According to Visible Children, an anti Invisible Children blog, the company spent only 33 percent of its $8 million-plus in spending on “direct services.” Some critics also point to Charity Navigator, which grades the transparency and financial earnings of charities, and Invisible Children’s 2-star rating when it comes to “accountability and “transparency” (out of four).And The Guardianreports that Invisible Children supports the Ugandan Army. That isn’t good, because they also do plenty of bad things (arrests, torture, killings, etc.), says an expert at Human Rights Watch Africa.Invisible Children also been accused of tampering with the stats they reported, inflating them.Foreign Affairs called it, “manipulated facts for strategic purposes.”

So, there, now people know about what a wreck Uganda is, but they are – generally – getting their information through a pretty miserable filter. Some 26 million people have viewed the KONY video on YouTube and, judging by my Facebook feed, many have had their heartstrings tugged.
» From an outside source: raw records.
(** ** Scenarios for the branches of connect *)

Lemma connect_without_identifier_witness :
  truthy (user_id (init (RC := scripted) None)) = false /\
  truthy (user_id (init (RC := scripted) (Some ""))) = false /\
  run (RC := scripted) connect (init None) fresh_user_script =
    mkFinal (RC := scripted) (Returned true)
      (@mkManager scripted (Some "h1") (Some "u1") true) []
      [EvPing (RC := scripted) (Ok true);
       EvAddUser source_marker (Ok "u1");
       EvGetUser (RC := scripted) "u1" (Ok "h1");
       EvLog (mkLog INFO "Created new Memobase user: %s" [AStr "u1"])] /\
  run (RC := scripted) connect (init (Some "")) [RBool true; RFail "quota"] =
    mkFinal (RC := scripted) (Returned false) (init (Some "")) []
      [EvPing (RC := scripted) (Ok true);
       EvAddUser source_marker (Err (Exception "quota"));
       EvLog (mkLog ERROR "Error connecting to Memobase: %s"
                    [AErr (Exception "quota")])].
Proof.
  split; [reflexivity|]. split; [reflexivity|]. split.
  - exact (@connect_without_identifier scripted (init None) fresh_user_script
             [RId "u1"; RUser "h1"] (Ok "u1") [RUser "h1"]
             eq_refl eq_refl eq_refl eq_refl).
  - exact (@connect_without_identifier scripted (init (Some ""))
             [RBool true; RFail "quota"] [RFail "quota"]
             (Err (Exception "quota")) []
             eq_refl eq_refl eq_refl eq_refl).
Defined.

Lemma connect_existing_user_witness :
  truthy (Some "u0") = true /\
  run (RC := scripted) connect (init (Some "u0")) [RBool true; RUser "h0"] =
    mkFinal (RC := scripted) (Returned true)
      (@mkManager scripted (Some "h0") (Some "u0") true) []
      [EvPing (RC := scripted) (Ok true);
       EvGetUser (RC := scripted) "u0" (Ok "h0");
       EvLog (mkLog INFO "Connected to existing Memobase user: %s"
                    [AStr "u0"])].
Proof.
  split; [reflexivity|].
  exact (proj1 (@connect_existing_user scripted (init (Some "u0"))
                  [RBool true; RUser "h0"] "u0" [RUser "h0"] "h0" []
                  eq_refl eq_refl eq_refl eq_refl eq_refl)).
Defined.

Lemma ping_error_isolates_witness :
  client_ping (RemoteClient := scripted) [RFail "timeout"] =
    (Err (Exception "timeout"), []) /\
  run (RC := scripted) (call CallFlush) (init (Some "u0")) [RFail "timeout"] =
    mkFinal (RC := scripted) (Returned (VBool false)) (init (Some "u0")) []
      [EvPing (RC := scripted) (Err (Exception "timeout"));
       EvLog (mkLog ERROR "Error connecting to Memobase: %s"
                    [AErr (Exception "timeout")])].
Proof.
  split; [reflexivity|].
  exact (@ping_error_isolates scripted CallFlush (init (Some "u0"))
           [RFail "timeout"] (Exception "timeout") []
           eq_refl eq_refl eq_refl).
Defined.

Lemma failed_connect_footprint_witness :
  outcome (run (RC := scripted) connect (init (Some "u0"))
               failed_fallback_script) = Returned false /\
  user (mgr (run (RC := scripted) connect (init (Some "u0"))
                 failed_fallback_script)) = None /\
  _connected (mgr (run (RC := scripted) connect (init (Some "u0"))
                       failed_fallback_script)) = false.
Proof.
  split; [reflexivity|].
  destruct (@failed_connect_footprint scripted (init (Some "u0"))
              failed_fallback_script eq_refl) as (_ & Hc & Hu & _).
  split; [exact Hu | exact Hc].
Defined.

Lemma connect_failure_isolates_witness :
  outcome (run (RC := scripted) connect (init (Some "u0"))
               failed_fallback_script) = Returned false /\
  run (RC := scripted) (call (CallProfile None None)) (init (Some "u0"))
      failed_fallback_script =
    mkFinal (RC := scripted) (Returned (VText (Some "")))
      (mgr (run (RC := scripted) connect (init (Some "u0"))
                failed_fallback_script))
      (world (run (RC := scripted) connect (init (Some "u0"))
                  failed_fallback_script))
      (trace (run (RC := scripted) connect (init (Some "u0"))
                  failed_fallback_script)).
Proof.
  split; [reflexivity|].
  exact (@connect_failure_isolates scripted (CallProfile None None)
           (init (Some "u0")) failed_fallback_script eq_refl eq_refl).
Defined.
I wouldn’t fault anyone for “liking” this; I certainly don’t want warlords to prosper and I suspect any decent human being shares that sentiment. Unfortunately, the truth about Invisible Children underpins a deeper problem with how people take their positions on many political issues: since time is scarce, it is oftentimes difficult for people to take informed positions on issues that don’t directly apply to them. Emotional appeals are a type of political shorthand for propagating poorly designed policies – both foreign and domestic – because they don’t require much else than the coaxing of the audiences ego. (“If you believe everyone deserves life, vote for universal coverage!” “Look, a warlord is doing terrible things, don’t you want to stop him?”) Once issues take a purely emotional tone, the debate becomes then an act in “out-compassioning” the other side.

One must bear in mind, though, that all that glitters is not gold – or that all who do a very well-produced criticism of Ugandan warlords are necessarily worth supporting.